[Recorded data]
↓

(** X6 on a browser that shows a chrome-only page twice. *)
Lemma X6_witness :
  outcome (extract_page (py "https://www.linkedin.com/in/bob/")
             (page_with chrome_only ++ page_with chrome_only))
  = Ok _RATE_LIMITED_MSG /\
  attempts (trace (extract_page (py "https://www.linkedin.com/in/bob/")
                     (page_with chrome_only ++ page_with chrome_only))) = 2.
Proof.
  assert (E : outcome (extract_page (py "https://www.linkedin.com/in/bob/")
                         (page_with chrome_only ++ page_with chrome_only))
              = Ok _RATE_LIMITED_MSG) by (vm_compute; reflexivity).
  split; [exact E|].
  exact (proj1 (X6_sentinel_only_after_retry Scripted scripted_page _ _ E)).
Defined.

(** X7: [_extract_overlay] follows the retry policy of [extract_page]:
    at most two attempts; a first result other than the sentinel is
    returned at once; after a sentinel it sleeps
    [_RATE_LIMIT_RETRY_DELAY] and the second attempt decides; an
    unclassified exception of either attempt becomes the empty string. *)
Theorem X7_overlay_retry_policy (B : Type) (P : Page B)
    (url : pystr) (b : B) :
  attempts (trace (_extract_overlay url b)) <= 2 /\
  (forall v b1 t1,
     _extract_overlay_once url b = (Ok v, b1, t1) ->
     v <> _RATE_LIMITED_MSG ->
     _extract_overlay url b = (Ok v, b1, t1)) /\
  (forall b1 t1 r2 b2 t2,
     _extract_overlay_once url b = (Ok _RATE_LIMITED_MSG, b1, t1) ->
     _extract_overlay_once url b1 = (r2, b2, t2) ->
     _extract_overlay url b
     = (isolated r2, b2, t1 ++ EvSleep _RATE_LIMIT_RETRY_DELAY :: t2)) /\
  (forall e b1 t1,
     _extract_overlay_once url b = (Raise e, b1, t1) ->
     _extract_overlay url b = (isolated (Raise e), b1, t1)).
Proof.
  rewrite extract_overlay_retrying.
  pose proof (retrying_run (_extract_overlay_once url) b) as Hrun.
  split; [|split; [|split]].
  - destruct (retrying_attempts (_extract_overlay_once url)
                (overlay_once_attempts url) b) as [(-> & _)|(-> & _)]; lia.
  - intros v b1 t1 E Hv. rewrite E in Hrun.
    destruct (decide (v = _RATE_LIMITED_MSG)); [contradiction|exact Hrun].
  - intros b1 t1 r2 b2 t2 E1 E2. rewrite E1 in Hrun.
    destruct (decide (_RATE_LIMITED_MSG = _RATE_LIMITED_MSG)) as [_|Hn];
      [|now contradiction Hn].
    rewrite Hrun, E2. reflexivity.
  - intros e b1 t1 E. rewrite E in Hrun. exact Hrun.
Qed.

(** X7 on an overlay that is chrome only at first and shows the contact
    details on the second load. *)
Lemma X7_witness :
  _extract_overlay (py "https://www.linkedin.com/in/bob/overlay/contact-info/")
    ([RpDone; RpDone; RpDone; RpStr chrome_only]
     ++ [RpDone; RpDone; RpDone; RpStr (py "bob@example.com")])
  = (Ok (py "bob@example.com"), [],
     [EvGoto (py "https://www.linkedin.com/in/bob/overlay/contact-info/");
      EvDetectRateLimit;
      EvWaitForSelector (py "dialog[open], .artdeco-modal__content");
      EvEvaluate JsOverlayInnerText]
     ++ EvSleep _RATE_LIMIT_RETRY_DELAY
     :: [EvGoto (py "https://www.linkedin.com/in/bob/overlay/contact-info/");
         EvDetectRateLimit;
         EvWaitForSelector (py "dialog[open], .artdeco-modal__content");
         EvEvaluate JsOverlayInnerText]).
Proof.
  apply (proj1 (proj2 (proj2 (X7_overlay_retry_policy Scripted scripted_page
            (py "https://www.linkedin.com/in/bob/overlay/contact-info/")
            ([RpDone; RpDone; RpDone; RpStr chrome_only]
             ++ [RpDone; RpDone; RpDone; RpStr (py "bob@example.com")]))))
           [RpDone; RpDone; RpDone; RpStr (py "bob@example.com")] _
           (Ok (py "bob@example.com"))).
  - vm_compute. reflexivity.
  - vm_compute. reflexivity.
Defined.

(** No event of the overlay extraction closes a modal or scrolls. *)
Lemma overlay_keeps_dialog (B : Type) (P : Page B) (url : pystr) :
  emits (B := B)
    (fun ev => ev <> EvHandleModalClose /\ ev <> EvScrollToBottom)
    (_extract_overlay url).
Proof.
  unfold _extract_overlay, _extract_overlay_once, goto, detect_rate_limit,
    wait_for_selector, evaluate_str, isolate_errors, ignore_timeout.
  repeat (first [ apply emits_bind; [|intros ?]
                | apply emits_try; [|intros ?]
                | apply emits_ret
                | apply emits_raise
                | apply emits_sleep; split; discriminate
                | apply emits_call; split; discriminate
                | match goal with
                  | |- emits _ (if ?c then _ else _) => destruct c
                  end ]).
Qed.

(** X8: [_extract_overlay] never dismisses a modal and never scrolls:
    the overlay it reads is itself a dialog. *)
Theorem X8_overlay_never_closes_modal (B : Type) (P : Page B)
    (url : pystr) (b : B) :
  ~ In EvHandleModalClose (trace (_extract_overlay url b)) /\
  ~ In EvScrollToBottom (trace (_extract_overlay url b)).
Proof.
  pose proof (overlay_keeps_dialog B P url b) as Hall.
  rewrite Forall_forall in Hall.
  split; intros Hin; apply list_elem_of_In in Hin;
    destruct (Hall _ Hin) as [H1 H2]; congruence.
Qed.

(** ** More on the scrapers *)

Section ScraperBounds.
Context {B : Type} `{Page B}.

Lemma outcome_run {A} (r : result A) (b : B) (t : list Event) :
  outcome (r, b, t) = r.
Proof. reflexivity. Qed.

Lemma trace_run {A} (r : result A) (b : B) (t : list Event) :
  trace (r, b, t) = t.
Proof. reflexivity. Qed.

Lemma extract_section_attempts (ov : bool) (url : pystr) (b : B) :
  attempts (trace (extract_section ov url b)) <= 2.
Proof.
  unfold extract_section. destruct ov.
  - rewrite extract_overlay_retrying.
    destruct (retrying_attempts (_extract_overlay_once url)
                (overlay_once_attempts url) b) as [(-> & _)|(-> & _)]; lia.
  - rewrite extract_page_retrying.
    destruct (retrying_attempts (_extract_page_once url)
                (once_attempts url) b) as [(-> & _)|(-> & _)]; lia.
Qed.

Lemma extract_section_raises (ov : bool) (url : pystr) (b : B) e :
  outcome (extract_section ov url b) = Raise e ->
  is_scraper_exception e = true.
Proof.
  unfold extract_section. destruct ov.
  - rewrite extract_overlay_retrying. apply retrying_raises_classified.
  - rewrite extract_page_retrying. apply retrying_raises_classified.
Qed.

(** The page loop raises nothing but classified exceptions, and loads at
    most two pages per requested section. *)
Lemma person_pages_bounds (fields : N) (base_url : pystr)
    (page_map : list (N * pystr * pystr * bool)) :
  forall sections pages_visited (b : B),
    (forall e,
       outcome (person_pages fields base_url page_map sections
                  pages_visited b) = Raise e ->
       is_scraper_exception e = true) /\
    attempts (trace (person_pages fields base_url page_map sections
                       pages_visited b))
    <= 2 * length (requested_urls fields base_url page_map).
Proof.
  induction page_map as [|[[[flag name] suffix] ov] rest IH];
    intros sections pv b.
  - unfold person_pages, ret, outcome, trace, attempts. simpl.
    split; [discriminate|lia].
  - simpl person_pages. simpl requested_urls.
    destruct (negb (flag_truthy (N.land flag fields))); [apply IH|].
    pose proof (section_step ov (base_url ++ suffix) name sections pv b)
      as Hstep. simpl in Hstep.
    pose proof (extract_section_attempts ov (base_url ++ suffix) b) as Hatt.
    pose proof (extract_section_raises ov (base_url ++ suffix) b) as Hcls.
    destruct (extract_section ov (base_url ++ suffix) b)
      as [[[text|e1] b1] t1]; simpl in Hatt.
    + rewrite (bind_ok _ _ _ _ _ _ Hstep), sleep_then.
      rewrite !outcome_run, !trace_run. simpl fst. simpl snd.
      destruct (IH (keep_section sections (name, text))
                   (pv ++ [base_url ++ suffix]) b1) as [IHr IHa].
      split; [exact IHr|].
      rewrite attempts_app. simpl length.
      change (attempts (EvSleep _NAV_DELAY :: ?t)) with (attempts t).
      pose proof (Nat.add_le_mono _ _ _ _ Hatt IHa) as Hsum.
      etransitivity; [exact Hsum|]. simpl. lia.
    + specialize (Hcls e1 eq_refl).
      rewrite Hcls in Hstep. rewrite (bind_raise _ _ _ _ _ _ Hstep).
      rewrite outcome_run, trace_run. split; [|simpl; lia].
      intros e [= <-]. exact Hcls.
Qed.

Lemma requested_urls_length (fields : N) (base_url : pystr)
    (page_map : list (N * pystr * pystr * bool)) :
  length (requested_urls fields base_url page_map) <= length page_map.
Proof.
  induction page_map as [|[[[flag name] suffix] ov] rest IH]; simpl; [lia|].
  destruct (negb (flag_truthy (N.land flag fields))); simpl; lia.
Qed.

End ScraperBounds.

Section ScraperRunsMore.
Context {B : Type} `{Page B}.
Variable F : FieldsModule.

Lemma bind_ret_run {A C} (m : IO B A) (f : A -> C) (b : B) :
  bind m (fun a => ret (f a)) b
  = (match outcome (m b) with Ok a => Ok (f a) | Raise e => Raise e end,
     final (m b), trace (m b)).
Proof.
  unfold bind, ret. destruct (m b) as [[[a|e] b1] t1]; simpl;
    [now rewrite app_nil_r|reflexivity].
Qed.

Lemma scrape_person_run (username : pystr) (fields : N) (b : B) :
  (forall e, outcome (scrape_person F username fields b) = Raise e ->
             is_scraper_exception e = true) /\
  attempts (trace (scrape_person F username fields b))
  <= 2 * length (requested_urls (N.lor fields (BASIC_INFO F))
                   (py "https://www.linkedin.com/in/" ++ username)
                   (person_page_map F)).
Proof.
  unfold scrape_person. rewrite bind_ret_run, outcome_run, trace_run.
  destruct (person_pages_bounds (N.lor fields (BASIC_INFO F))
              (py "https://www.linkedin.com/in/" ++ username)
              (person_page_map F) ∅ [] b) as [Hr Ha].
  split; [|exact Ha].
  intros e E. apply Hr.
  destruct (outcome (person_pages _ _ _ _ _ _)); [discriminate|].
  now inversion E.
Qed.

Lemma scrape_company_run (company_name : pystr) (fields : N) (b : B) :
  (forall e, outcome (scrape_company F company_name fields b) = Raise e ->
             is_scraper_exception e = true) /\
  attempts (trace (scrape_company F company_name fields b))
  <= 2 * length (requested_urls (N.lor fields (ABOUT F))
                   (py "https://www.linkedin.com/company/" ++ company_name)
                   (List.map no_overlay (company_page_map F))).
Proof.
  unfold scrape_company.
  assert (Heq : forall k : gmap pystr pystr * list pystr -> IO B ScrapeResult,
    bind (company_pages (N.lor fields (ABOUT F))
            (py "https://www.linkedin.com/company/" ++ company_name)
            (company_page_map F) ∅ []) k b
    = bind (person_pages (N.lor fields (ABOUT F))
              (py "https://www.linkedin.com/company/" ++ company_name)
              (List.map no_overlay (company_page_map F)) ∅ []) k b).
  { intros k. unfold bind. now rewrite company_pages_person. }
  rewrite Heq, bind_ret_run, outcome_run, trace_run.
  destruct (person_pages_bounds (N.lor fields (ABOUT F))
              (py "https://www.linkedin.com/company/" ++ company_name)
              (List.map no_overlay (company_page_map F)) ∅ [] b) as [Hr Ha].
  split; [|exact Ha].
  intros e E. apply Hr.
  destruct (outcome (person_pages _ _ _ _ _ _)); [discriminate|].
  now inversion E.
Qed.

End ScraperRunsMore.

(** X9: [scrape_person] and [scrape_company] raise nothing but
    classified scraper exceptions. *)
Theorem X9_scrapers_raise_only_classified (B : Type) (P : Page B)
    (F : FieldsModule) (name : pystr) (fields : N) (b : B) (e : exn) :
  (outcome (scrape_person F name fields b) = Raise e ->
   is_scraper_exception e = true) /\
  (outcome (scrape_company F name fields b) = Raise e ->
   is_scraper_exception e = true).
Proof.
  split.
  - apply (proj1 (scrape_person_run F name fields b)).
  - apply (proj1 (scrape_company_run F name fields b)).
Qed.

↑
↓

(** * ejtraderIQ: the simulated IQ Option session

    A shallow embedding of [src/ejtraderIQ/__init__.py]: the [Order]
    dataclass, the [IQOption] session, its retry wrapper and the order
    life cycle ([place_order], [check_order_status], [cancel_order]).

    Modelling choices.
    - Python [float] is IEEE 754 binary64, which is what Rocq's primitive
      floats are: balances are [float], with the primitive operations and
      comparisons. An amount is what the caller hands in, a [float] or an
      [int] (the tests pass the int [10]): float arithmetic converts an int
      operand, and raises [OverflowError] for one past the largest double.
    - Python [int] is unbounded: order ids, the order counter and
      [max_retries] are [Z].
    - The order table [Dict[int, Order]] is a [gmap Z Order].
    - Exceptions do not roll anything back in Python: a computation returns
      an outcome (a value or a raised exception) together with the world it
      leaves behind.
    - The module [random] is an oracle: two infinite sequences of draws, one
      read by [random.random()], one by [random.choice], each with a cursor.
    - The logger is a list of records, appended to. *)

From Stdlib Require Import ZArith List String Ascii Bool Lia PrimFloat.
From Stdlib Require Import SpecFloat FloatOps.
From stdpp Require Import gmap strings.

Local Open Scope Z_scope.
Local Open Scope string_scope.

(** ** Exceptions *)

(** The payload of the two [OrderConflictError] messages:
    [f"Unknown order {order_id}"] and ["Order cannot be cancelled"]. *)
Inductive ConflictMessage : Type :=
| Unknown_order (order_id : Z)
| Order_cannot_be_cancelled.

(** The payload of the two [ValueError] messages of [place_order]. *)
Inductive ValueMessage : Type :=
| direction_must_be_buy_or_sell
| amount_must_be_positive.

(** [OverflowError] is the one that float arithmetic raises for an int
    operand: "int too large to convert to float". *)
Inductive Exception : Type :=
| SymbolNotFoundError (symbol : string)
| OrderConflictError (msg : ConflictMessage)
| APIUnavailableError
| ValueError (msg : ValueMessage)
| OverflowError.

↑
↓

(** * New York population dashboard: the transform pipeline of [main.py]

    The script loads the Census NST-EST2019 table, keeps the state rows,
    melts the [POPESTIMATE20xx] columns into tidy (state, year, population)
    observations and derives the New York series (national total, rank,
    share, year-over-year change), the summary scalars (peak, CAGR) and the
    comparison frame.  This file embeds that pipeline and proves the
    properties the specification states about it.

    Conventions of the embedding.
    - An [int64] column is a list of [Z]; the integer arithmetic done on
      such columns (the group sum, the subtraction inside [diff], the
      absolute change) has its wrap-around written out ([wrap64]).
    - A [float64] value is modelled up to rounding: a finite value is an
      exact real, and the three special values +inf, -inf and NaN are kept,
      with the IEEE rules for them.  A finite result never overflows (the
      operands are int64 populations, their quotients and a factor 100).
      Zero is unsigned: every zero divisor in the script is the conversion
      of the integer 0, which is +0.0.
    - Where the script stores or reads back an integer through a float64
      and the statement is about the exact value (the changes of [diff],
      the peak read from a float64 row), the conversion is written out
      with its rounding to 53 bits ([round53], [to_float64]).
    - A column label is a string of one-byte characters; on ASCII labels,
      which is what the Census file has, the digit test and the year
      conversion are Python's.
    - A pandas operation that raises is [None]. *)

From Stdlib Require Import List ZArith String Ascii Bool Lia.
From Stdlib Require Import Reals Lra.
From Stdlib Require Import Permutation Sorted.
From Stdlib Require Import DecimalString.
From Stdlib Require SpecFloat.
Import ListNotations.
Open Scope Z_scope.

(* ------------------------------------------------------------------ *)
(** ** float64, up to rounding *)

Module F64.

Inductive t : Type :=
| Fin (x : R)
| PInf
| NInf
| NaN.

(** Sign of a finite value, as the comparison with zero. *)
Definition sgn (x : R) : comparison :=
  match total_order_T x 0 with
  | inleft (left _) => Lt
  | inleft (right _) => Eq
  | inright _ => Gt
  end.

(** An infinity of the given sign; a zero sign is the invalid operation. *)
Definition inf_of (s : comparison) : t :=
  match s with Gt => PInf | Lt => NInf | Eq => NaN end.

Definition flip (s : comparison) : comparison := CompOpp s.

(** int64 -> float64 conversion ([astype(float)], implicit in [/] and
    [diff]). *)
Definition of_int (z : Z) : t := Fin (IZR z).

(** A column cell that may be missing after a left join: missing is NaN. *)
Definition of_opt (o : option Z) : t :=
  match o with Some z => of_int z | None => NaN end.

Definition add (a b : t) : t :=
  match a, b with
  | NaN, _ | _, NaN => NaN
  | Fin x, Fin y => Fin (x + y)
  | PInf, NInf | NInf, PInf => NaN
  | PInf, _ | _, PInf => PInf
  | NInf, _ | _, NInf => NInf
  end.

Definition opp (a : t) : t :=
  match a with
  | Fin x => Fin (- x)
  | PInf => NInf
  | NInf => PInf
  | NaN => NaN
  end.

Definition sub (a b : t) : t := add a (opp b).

↑

* _Exercise requirements_: Word for word, restate the lines of the data above that fall between the line holding "End ScraperBounds." and the line holding "attempts (trace (scrape_person", inclusive, and no other lines.

* _Task answer_:
End ScraperBounds.

Section ScraperRunsMore.
Context {B : Type} `{Page B}.
Variable F : FieldsModule.

Lemma bind_ret_run {A C} (m : IO B A) (f : A -> C) (b : B) :
  bind m (fun a => ret (f a)) b
  = (match outcome (m b) with Ok a => Ok (f a) | Raise e => Raise e end,
     final (m b), trace (m b)).
Proof.
  unfold bind, ret. destruct (m b) as [[[a|e] b1] t1]; simpl;
    [now rewrite app_nil_r|reflexivity].
Qed.

Lemma scrape_person_run (username : pystr) (fields : N) (b : B) :
  (forall e, outcome (scrape_person F username fields b) = Raise e ->
             is_scraper_exception e = true) /\
  attempts (trace (scrape_person F username fields b))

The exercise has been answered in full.